Exercise details: Give every line from the entries that contains "push".
*** Begin section ***
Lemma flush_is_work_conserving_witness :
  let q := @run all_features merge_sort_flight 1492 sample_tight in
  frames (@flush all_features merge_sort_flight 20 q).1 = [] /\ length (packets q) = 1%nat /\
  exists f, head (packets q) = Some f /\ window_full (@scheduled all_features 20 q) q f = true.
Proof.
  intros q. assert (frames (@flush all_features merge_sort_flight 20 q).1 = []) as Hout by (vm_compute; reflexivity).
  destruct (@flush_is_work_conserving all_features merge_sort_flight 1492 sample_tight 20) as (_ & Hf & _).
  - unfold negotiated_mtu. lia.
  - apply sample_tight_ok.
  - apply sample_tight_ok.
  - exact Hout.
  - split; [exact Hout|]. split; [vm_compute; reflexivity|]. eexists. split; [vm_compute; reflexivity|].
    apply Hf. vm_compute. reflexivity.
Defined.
*** End section ***
*** Begin section ***
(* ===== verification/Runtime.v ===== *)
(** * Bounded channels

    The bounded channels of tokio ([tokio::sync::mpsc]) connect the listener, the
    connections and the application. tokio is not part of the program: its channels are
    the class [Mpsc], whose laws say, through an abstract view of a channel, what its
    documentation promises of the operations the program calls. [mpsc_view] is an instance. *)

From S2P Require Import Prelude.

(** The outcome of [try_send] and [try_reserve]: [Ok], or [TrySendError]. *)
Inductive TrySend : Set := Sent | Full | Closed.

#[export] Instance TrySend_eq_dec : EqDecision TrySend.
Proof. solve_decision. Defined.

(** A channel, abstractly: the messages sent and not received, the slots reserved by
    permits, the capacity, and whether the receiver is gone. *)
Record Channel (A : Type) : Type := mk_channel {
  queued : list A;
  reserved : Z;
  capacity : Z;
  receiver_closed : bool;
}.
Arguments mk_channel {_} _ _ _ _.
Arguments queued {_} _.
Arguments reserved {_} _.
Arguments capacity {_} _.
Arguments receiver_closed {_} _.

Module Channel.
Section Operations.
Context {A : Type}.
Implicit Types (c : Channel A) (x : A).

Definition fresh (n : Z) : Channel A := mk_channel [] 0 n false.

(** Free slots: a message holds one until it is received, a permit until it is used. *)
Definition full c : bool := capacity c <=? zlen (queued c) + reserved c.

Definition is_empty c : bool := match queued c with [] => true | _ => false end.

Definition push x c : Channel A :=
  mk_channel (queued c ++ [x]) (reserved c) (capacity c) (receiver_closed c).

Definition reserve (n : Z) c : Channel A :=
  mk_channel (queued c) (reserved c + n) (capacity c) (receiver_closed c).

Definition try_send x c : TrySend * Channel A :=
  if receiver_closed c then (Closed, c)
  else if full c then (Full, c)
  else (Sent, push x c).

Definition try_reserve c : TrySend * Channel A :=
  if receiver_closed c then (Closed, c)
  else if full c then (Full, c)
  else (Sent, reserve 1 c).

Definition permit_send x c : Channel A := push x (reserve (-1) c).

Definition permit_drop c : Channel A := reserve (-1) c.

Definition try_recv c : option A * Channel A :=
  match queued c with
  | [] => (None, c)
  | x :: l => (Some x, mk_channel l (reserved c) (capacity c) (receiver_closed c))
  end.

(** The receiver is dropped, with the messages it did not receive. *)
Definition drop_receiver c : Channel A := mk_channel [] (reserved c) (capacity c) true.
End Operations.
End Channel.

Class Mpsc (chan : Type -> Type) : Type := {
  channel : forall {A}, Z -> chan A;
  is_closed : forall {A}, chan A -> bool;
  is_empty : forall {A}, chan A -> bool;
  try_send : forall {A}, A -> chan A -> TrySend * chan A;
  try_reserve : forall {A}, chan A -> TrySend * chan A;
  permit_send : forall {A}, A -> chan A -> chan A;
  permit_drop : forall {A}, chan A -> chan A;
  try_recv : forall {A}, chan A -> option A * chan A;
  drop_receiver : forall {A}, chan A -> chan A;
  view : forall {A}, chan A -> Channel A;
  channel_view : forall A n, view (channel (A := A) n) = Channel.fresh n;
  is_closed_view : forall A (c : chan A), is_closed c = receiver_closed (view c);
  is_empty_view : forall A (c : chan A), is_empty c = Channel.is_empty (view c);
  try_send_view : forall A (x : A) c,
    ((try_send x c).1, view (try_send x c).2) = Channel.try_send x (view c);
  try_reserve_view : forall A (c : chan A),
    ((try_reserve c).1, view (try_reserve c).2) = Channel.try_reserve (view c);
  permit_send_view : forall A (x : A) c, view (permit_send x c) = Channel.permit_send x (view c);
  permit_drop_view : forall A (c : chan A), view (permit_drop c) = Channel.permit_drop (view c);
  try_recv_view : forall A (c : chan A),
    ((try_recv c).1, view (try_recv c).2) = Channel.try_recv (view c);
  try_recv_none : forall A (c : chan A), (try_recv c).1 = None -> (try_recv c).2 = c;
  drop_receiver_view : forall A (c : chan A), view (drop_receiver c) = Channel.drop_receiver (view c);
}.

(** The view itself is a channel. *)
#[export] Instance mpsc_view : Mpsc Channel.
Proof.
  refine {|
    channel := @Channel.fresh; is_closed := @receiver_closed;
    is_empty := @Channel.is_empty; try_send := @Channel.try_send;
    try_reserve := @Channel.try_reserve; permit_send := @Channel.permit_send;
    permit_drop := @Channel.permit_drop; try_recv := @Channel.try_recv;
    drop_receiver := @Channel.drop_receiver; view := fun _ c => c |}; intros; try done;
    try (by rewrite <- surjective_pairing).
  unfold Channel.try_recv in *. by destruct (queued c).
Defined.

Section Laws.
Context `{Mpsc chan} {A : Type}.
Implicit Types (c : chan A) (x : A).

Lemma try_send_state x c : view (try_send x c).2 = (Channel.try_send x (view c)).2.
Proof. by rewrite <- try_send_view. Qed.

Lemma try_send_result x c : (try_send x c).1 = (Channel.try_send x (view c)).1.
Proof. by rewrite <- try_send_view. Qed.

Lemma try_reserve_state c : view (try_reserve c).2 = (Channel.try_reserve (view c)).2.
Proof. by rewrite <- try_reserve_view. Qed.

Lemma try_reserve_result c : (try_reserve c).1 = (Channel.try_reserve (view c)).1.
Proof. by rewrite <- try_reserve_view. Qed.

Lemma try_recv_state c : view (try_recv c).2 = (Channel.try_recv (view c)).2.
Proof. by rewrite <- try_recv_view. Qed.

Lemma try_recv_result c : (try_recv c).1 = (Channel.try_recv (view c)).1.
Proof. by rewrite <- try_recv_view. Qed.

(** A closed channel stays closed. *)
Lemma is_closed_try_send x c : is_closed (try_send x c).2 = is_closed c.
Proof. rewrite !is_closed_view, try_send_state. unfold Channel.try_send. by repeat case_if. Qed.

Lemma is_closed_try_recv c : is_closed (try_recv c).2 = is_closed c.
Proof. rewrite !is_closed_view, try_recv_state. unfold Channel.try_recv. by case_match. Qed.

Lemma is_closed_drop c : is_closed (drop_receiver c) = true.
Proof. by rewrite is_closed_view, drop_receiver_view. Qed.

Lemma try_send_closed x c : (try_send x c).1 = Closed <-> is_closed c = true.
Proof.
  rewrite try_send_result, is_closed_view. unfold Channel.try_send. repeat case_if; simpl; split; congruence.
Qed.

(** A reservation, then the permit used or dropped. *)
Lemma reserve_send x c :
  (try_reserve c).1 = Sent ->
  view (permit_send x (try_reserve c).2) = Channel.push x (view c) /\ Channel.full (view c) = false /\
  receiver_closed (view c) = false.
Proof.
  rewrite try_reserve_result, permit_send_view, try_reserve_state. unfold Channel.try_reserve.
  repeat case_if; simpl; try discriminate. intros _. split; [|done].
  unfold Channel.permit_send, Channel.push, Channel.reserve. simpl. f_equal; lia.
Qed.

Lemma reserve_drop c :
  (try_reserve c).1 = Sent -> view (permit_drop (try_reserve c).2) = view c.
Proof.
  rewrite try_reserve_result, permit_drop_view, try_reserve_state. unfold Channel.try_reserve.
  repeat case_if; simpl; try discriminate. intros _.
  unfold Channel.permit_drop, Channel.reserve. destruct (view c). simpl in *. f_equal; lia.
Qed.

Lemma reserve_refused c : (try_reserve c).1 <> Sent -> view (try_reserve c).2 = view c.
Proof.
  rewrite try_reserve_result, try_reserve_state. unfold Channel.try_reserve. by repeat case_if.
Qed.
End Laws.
*** End section ***
Answer box:
Definition push x c : Channel A :=
  else (Sent, push x c).
Definition permit_send x c : Channel A := push x (reserve (-1) c).
  view (permit_send x (try_reserve c).2) = Channel.push x (view c) /\ Channel.full (view c) = false /\
  unfold Channel.permit_send, Channel.push, Channel.reserve. simpl. f_equal; lia.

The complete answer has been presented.